Midwest Vintner - You're in the wine capital of MO!!! I grew up in Jeff City and will be moving back home in about 15 months.


----------



## Tom (Jun 6, 2010)

OK so you are making one gallon. I see no Potassium Metibisulfite or Sorbate. I would suggest to get a hydrometer before you start. Without it you will be flying by the seat of your pants. If you have not gotten the yeast I suggest the lalvin 1116 or Cote des Blancs instaed
I would not keep the pits in I would strongly suggest to depit them. They sell cherry depiters cheap.


----------



## Midwest Vintner (Jun 6, 2010)

JezterVA said:


> Midwest Vintner - You're in the wine capital of MO!!! I grew up in Jeff City and will be moving back home in about 15 months.



soon to add to it


----------



## dderemiah (Jun 11, 2010)

What about using welches red concentrate instead of sugar? What impact does that have on the flavor? Positive or negative?

I am having a real hard time finding Morello charries in the Bay Area of California, but Trader Joes has cherry juice with grape to sweeten it and dried cherries. Do you think that combo will work?

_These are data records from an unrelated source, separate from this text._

(* ===== verification/Service.v ===== *)
(** * A replicated service: Raft, its servers, its clerks and the network

    [System] puts the pieces together: the Raft peers with their goroutines
    and RPCs ([Cluster]), on each peer a server with its handlers and its apply
    loop, the batch of committed entries its peer is sending on [applyCh], and
    the clerks.  Requests and replies stay on the network for ever: a request
    may reach any server any number of times, also late, and a reply may be
    lost.  The servers take no snapshots.

    [Server] is what a server does, [ServerLaws] the contract it keeps: after
    any steps it has applied the commands it has received, and a reply that a
    clerk accepts is the answer of the service at some place of the log.  Every
    service that keeps the contract is linearizable. *)
From stdpp Require Import base tactics strings numbers relations sets gmap list.
From S2P Require Import Prelude.
From S2P Require Import Labgob.
From S2P Require Import Persister.
From S2P Require Import Raft.
From S2P Require Import RaftFacts.
From S2P Require Import RaftApply.
From S2P Require Import RaftCluster.
From S2P Require Import RaftCommands.
From S2P Require Import RaftRefine.
From S2P Require Import RaftLog.
From S2P Require Import Commands.
From S2P Require Import Clerks.
Open Scope Z_scope.
Open Scope go_scope.

(** A server on a peer: it starts from stable storage, receives a message of
    the apply channel, begins to handle a call (with [Start]), goes on by
    itself, and has replies of handlers that have returned; [accepted] is what
    a method of the clerk returns on a reply, if it is satisfied with it. *)
Class Server (W Reply : Type) (SV : Type) {Method Ck Call Op St Ans : Type}
    `{!Commands Op St Ans} `{!Clerks Method Ck Call} := {
  sv_start (npeers i : Z) (ps : Persister (RaftGob Op) SV) : option W;
  sv_receive : Raft Op SV → ApplyMsg Op SV → W → W → Prop;
  sv_call : Raft Op SV → Call → W → W → Prop;
  sv_serve : Raft Op SV → W → W → Prop;
  sv_reply : W → Call → Reply → Prop;
  accepted : Call → Reply → option Ans
}.

(** [sv_ok w l]: the server has applied the commands [l] since it started. *)
Class ServerLaws (W Reply : Type) (SV : Type) {Method Ck Call Op St Ans : Type}
    `{!Commands Op St Ans} `{!Clerks Method Ck Call} `{!Server W Reply SV} := {
  allowed : Method → Prop;
  sv_ok : W → list Op → Prop;
  answered : list Op → Call → Ans → nat → Prop;
  start_ok npeers i ps w : ReadSnapshot ps = [] → sv_start npeers i ps = Some w → sv_ok w [];
  receive_ok rf m op w w' l : sv_ok w l → CommandValid m = true → Command m = AOp op →
    CommandIndex m = len l + 1 → sv_receive rf m w w' → sv_ok w' (l ++ [op]);
  call_ok rf c w w' l : sv_ok w l → sv_call rf c w w' → sv_ok w' l;
  serve_ok rf w w' l : sv_ok w l → sv_serve rf w w' → sv_ok w' l;
  reply_ok w c r v l : sv_ok w l → sv_reply w c r → accepted c r = Some v → ∃ k, answered l c v k;
  answered_prefix L L' c v k : L `prefix_of` L' → answered L c v k → answered L' c v k;
  answered_in L c v k : answered L c v k → ∃ op, L !! k = Some op ∧ ident op = ident (command c);
  answered_value L c v k : in_order L → from_clerks allowed L → clerk_call allowed c → L !! k = Some (command c) →
    answered L c v k → v = (spec_step (command c) (state_at L k)).2
}.

Section service.
Context {W Reply SV Method Ck Call Op St Ans : Type}.
Context `{!Commands Op St Ans} `{!Clerks Method Ck Call} `{!Server W Reply SV}.

Record System := mkSystem {
  sy_raft : Cluster (Op:=Op) (SV:=SV);
  sy_servers : gmap Z W;
  sy_sending : gmap Z (Batch Op SV);
  sy_clients : Clients (Ck:=Ck) (Call:=Call) (Ans:=Ans);
  sy_replies : list (Call * Reply)
}.

#[export] Instance System_eta : RecordEta System := λ s,
  mkSystem (sy_raft s) (sy_servers s) (sy_sending s) (sy_clients s) (sy_replies s).

Definition put_server (i : Z) (w : W) (s : System) : System := s <| sy_servers ::= <[i := w]> |>.

Section steps.
Context (N : Z) (may_call : Method → Prop).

Or maybe bing cherries and substitute water with juice and adjust the SG with sugar from there?


----------



## Tom (Jun 11, 2010)

If you want to make a f-pac go ahead. 
For sweetening you will need alot. 
If using Trader Joes then simmer to 1/2 for a f-pac
If you just want sweetening I would still make simple syrup.
Are you confusing F-pac to Back sweeten?


----------